Two strips! For the first time! I one million times scrolled this moment in the head as it will be, there were 1000 witty phrases how to tell the husband, in reply represented his joyful eyes, dances around, kisses, can even tears (well at least at me)... Generally, dream of dreams... In practice it looked absolutely not so, in the head not that the witty phrase was not, from memory even usual words, well and a voice were gone at the same time. I run out to the husband, I stick to him on a door in a bathroom, something escapes like rattle - shout:“ Look... There... In a bathroom“. Even I do not want to describe the person... Crying shame. I remember this scene through some time, I cannot understand why it was impossible to bring the test and at once to show it, it seems not heavy why this makhaniye hands and bustle was necessary... I do not find answers. In the protection there is a wish to tell that reaction of the husband was not much better than mine.
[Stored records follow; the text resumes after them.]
(** The entry of [do_dv_xfer_inline]. [to_end] is the room between the payload
    and the end of the buffer. *)
Definition put_inline (buf : list memval) (wqe_cnt : Z) (bb : nat) (c : ctrl_seg)
    (is_write is_flush : bool) (raddr rkey : Z) (src : list memval) (len : nat)
  : option (list memval) :=
  buf ← store buf bb (seg_frags (SegCtrl c));
  buf ← (if is_write then store buf (bb + 16) (seg_frags (SegRaddr raddr rkey)) else Some buf);
  let dseg := (if is_write then bb + 32 else bb + 16)%nat in
  buf ← store buf dseg (seg_frags (SegInl (Z.of_nat len)));
  let pdata := (dseg + 4)%nat in
  let to_end := (Z.to_nat wqe_cnt * MLX5_SEND_WQE_BB - pdata)%nat in
  if is_flush then Some buf
  else if (to_end <? len)%nat then
    buf ← memcpy buf pdata src to_end;
    memcpy buf 0 (drop to_end src) (len - to_end)
  else memcpy buf pdata src len.

(** [sizeof(struct mlx5_wqe_inl_data_seg) + in_len] rounded up to 16 bytes
    takes [complement] more bytes. *)
Definition inl_complement (in_len : nat) : nat :=
  if ((4 + in_len) mod 16 =? 0)%nat then 0%nat else (16 - (4 + in_len) mod 16)%nat.

(** The entry of [do_dv_send]: control, inline segment and one data segment.
    The size of the second copy, [in_len - to_end], is unsigned: when it is
    negative the copy has no bound. *)
Definition put_send (buf : list memval) (wqe_cnt : Z) (bb : nat) (c : ctrl_seg)
    (in_buf : list memval) (in_len : nat) (len key addr : Z) : option (list memval) :=
  let complement := inl_complement in_len in
  buf ← store buf bb (seg_frags (SegCtrl c));
  buf ← store buf (bb + 16) (seg_frags (SegInl (Z.of_nat in_len)));
  let pdata := (bb + 20)%nat in
  let to_end := (Z.to_nat wqe_cnt * MLX5_SEND_WQE_BB - pdata)%nat in
  if (to_end <? in_len + complement + 16)%nat then
    buf ← memcpy buf pdata in_buf to_end;
    if (in_len <? to_end)%nat then None
    else
      buf ← memcpy buf 0 (drop to_end in_buf) (in_len - to_end);
      store buf (in_len - to_end + complement) (seg_frags (SegData len key addr))
  else
    buf ← memcpy buf pdata in_buf in_len;
    store buf (pdata + in_len + complement) (seg_frags (SegData len key addr)).

(** The data segments of [do_dv_dma_xfer_v2v]: [dseg] is the offset of the
    next segment and [to_end] the room from there to the end of the buffer. *)
Fixpoint put_dsegs (buf : list memval) (size dseg to_end : nat) (sges : list ibv_sge)
  : option (list memval) :=
  match sges with
  | [] => Some buf
  | s :: sges' =>
    buf ← store buf dseg (seg_frags (SegData (sge_length s) (sge_lkey s) (sge_addr s)));
    let to_end := (to_end - 16)%nat in
    if (to_end =? 0)%nat then put_dsegs buf size 0 size sges'
    else put_dsegs buf size (dseg + 16) to_end sges'
  end.

(** One entry of [do_dv_dma_xfer_v2v], which also clears the reserved word. *)
Definition put_v2v (buf : list memval) (wqe_cnt : Z) (bb : nat) (c : ctrl_seg) (w : work_req)
  : option (list memval) :=
  let size := (Z.to_nat wqe_cnt * MLX5_SEND_WQE_BB)%nat in
  buf ← store buf bb (seg_frags (SegCtrl c));
  buf ← store buf (bb + 16)
          (seg_frags (SegRaddr (sge_addr (wr_r_sge w)) (sge_lkey (wr_r_sge w))) ++ replicate 4 (Byte 0));
  put_dsegs buf size (bb + 32) (size - bb - 32) (wr_l_sgl w).

(** The entry of [do_gga_dma_xfer]: control, the 16 bytes of [gga_ctrl2],
    [opaque_lkey] and [opaque_vaddr], a gather and a scatter segment. *)
Definition put_gga (buf : list memval) (bb : nat) (c : ctrl_seg)
    (len s_lkey saddr d_lkey daddr : Z) (opaque : list memval) : option (list memval) :=
  buf ← store buf bb (seg_frags (SegCtrl c));
  buf ← store buf (bb + 16) opaque;
  buf ← store buf (bb + 32) (seg_frags (SegData len s_lkey saddr));
  store buf (bb + 48) (seg_frags (SegData len d_lkey daddr)).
I give literal dialogue.

- What is it?!
- the Test.
- On an ovulation?
- What ovulation, okstis, the end of a cycle at me, on pregnancy!
- the Second strip - that what fat, can even pregnancy!
- Pregnancy is confirmed even by a weak second strip!
- cannot be!
- Precisely I speak to you!
- And why at tests for an ovulation the weak strip does not mean an ovulation?
Etc.

Should note

that this tiresome, measured, without shadow of any emotion conversation was conducted by 2 persons who wait not 1 year for emergence of this second strip. I will not give all dialogue completely, it would be desirable to keep within couple of vordovsky pages, I will tell only that having discussed the principle of action of tests for an ovulation and pregnancy, having compared pluses and minuses, we dispersed on the corners. The husband - to the computer, I - on kitchen to cook longer porridge.

Through several tens minutes my man with a smile to ears appears: “So it means? We will have a detishka?“ He is clever, shelmets.

we are farther than

A ate millet cereal, pretended more precisely that we eat, taste was felt by neither him, nor I, but the fact that that morning there was a millet cereal, I will never forget, probably.

Now at me 6 weeks. I`m fine. And it is not good. I do not know, there are no objective reasons, but something not that, did ultrasonography 3 days ago, I will wait still at least several days and I will go, I will make repeatedly. So far it was pumped up by a valerian over head and ears not to feel the coming panic. My God, do not take away from us ours to a schastyitsa, give me strength to take out our malyshusechka. If there was such miracle, everything cannot it is so simple to take and come to an end, same everything not a sprosta. Detishka, we very much love you and we wait, please, raise....

P. S. 13 - aya week. A hyper tone, an otsloyka, hospital, an internal hematoma that there still was, I do not remember any more. Thank God that all behind (I hope). Last week saw on ultrasonography small, told the husband that to it it is not similar at all and to me too. Poor, long was upset, did not explain yet that it in general to anybody is not similar, just any 2 balls which constantly float. Probably, it is the head and a little body, but they such pretty, shustrenky, podvizhnenky. I feel every day the God`s help if not God, our malyshenka would already not be, thanks to You, My God. If I knew that for all my sufferings there will be such award and such help, I would not suffer and did not exhaust myself, going into hysterics and mourning the unsuccessful attempts to become pregnant

This story I wrote for my friend Marina. Mother, forgive me that hid all this time from you, there was much “but“, every time tried to tell, and something happened not really good. I think, you will understand me and will forgive. And I protected this for you: “Apchkhiiiya! Khe - a kha - a kha!! Fie on you!“ Well, I for fidelity added it!

I Hope that yours it is thin - the feeling soul, natural kindness and an innate sense of a step will not allow you to take offense on reserved, but very much you the loving woman. Behind this I say goodbye, with a sinking heart and hope for a free pardon I wait for you in ICQ.